运用Crispr Design程序（http://crispr.mit.edu/）设计针对VASN基因序列的指导 RNA（guide RNA，gRNA）的3对引物序列（表1），送生工公司合成。gRNA引物退火，用BamHⅠ和BsmBⅠ双酶切，将酶切的退火产物与具有相同粘性末端的载体pCas-guide连接，20℃连接4 h，连接产物转化大肠杆菌DH5α感受态细胞，于含氨苄西林的LB培养板上于37℃过夜培养，挑取细菌单克隆PCR鉴定，分别选取2个阳性克隆测序。

1.3 构建供体DNA质粒pBackZero-T-VASN

收集HepG2细胞，按照基因组提取试剂盒说明书提取HepG2细胞基因组；以提取的细胞基因组作为PCR模板，分别以VASN-LF/VASN-LR、VASN-RF/VASN-RR为引物，扩增VASN左、右同?源臂片段VASN-L和VASN-R；以Hy-F/Hy-R为引物，质粒pSilencer2.1-U6hygro为模板，扩增潮霉素B抗性基因片段Hy；将片段VASN-L、Hy和VASNR混合作为模板，以VASN-LF和VASN-RR为引物进行重叠PCR，扩增目的片段VASN-KO；用平末端PCR产物加A将单个碱基A加在VASN-KO片段末端，进而与pBackZero-T载体连接，连接产物转化大肠杆菌感受态细胞DH5α，挑取细菌单克隆PCR鉴定，选取4个阳性克隆测序。

表1 合成的引物序列

1.4 细胞转染及VASN稳定敲除细胞株筛选

将HepG2细胞以1×105/mL接种于6孔细胞板中，当细胞生长至约40%时转染1 μg pCasgRNA质粒，48 h后再转染1.5 μg pBackZero-TVASN质粒；约5 d后，将转染后的HepG2细胞以6×104/mL的密度接种到100 mm2细胞培养皿中，待细胞完全贴壁后加入潮霉素B（300 μg/mL）进行抗性筛选，2～3 d换液一次；培养至第10 d在显微镜下观察细胞培养皿，可以看到已有单克隆形成，将其转移至6孔板中继续扩大培养。

无限稀释法筛选VASN稳定敲除的HepG2单克隆细胞株。胰酶消化细胞，以新鲜培养基稀释细胞浓度为10/mL，将稀释的细胞悬液接种至96孔板，100 μL/孔，培养1周后显微镜下观察，选取单克隆细胞扩大培养，扩大培养至24孔板时，培养基中加入300 μg/mL潮霉素B继续培养。

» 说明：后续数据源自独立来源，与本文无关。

(* ===== verification/Scenario.v ===== *)
(** Concrete objects for the witnesses: a three-line device, counters measuring
    some of its lines, and sessions on the stream connection of [Wire]. *)

From S2P Require Import Prelude StdMap CInt Floats Wire Storage Types DeviceOps Refcount.
From S2P Require Import CounterOps.

Local Open Scope Z_scope.

Abbreviation vec := (list double).
Abbreviation ring := (list (list double)).

Definition demo_data (l n : Z) : vec := (λ i, double_of_Z (10 * l + i)) <$> seqZ 0 n.

Definition demo_line (l enabled active n : Z) : Line vec :=
  mkLine ("line" ++ to_string l) "outlet" l power (float_of_Z 230) (float_of_Z 0) (float_of_Z 0)
    enabled active (mkComputer "node" "10.0.0.1") (demo_data l n).

(** Three lines at 20 Hz; [n] samples on the lines 0 and 2, none on line 1. *)
Definition demo_device (enabled active n : Z) (counters : stdmap Z Counter) : Device vec ring :=
  mkDevice "pdu0" "/dev/ttyUSB0" 20 3 true true true
    [(0, demo_line 0 enabled active n); (1, demo_line 1 0 0 0); (2, demo_line 2 enabled active n)]
    false (replicate 3 dzero) [] Computer_default counters.

Definition demo_counter (agg reg : bool) (k : Z) (st : State)
    (ss : list (set_t * option set_t)) : Counter :=
  mkCounter 0 true agg k st 4 [0; 2] ss [] 0 7 reg.

(** The copy the device keeps of it. *)
Definition demo_copy : Counter := demo_counter false false 1 INACTIVE [].

Definition demo_stream (input : list ascii) (credit : nat) : stream := Stream.mk input [] credit.

Definition demo_server (d : Device vec ring) : Server vec ring :=
  mkServer [d] [("pdu0"%string, 0%nat)] 7.

(** Two cycles of a counter that measured the lines 0 and 2: offsets 1 to 5 and
    1 to 4, then 6 to 8 on both. *)
Definition demo_windows : list (set_t * set_t) :=
  [([(0, 1); (2, 1)], [(0, 5); (2, 4)]); ([(0, 6); (2, 6)], [(0, 8); (2, 8)])].

Lemma demo_wf en act n cs :
  msorted cs → dev_wf (demo_device en act n cs).
Proof.
  intros Hcs. split; cbn; [|..|done|done].
  - repeat (constructor; [|repeat constructor]). constructor.
  - intros l. unfold find. cbn. split.
    + repeat case_match; try (by intros [? ?]); intros _;
        unfold keqb in *; cbn in *; bool_hyps; lia.
    + intros Hl. assert (l = 0 ∨ l = 1 ∨ l = 2) as [->|[->| ->]] by lia; cbn; eauto.
Qed.

Lemma demo_copy_ok en act n cs : copy_ok (demo_device en act n cs) demo_copy.
Proof.
  split; [|..|done].
  - cbn. repeat constructor; rewrite ?elem_of_cons, ?elem_of_nil; lia.
  - cbn. intros l Hl. rewrite !elem_of_cons, elem_of_nil in Hl. lia.
Qed.

Lemma demo_refcounted n : refcounted (demo_device 1 1 n [(7, demo_copy)]).
Proof.
  split.
  - apply demo_wf. repeat constructor.
  - intros id c Hf. unfold find in Hf. cbn in Hf. case_match; [|done].
    injection Hf as <-. apply demo_copy_ok.
  - unfold msize, int_max; cbn; lia.
  - intros l ln Hf. apply find_In in Hf. cbn in Hf. rewrite !elem_of_cons, elem_of_nil in Hf.
    destruct Hf as [[= -> ->]|[[= -> ->]|[[= -> ->]|[]]]]; reflexivity.
Qed.

Lemma demo_refcounted_idle n : refcounted (demo_device 0 0 n []).
Proof.
  split; [apply demo_wf; constructor|done|unfold msize, int_max; cbn; lia|].
  intros l ln Hf. apply find_In in Hf. cbn in Hf. rewrite !elem_of_cons, elem_of_nil in Hf.
  destruct Hf as [[= -> ->]|[[= -> ->]|[[= -> ->]|[]]]]; reflexivity.
Qed.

1.5 Western印迹检测VASN敲除细胞株中的VASN蛋白含量

用含潮霉素B的培养基培养1周，收集细胞，提取细胞总蛋白，BCA法定量蛋白，每泳道40 μg蛋白进行SDS-PAGE，Western印迹鉴定，一抗为本室自制的鼠源VASN抗体（终浓度1 μg/mL），4℃孵育整夜，二抗为HRP标记的羊抗小鼠IgG,室温孵育约1 h，ECL显影。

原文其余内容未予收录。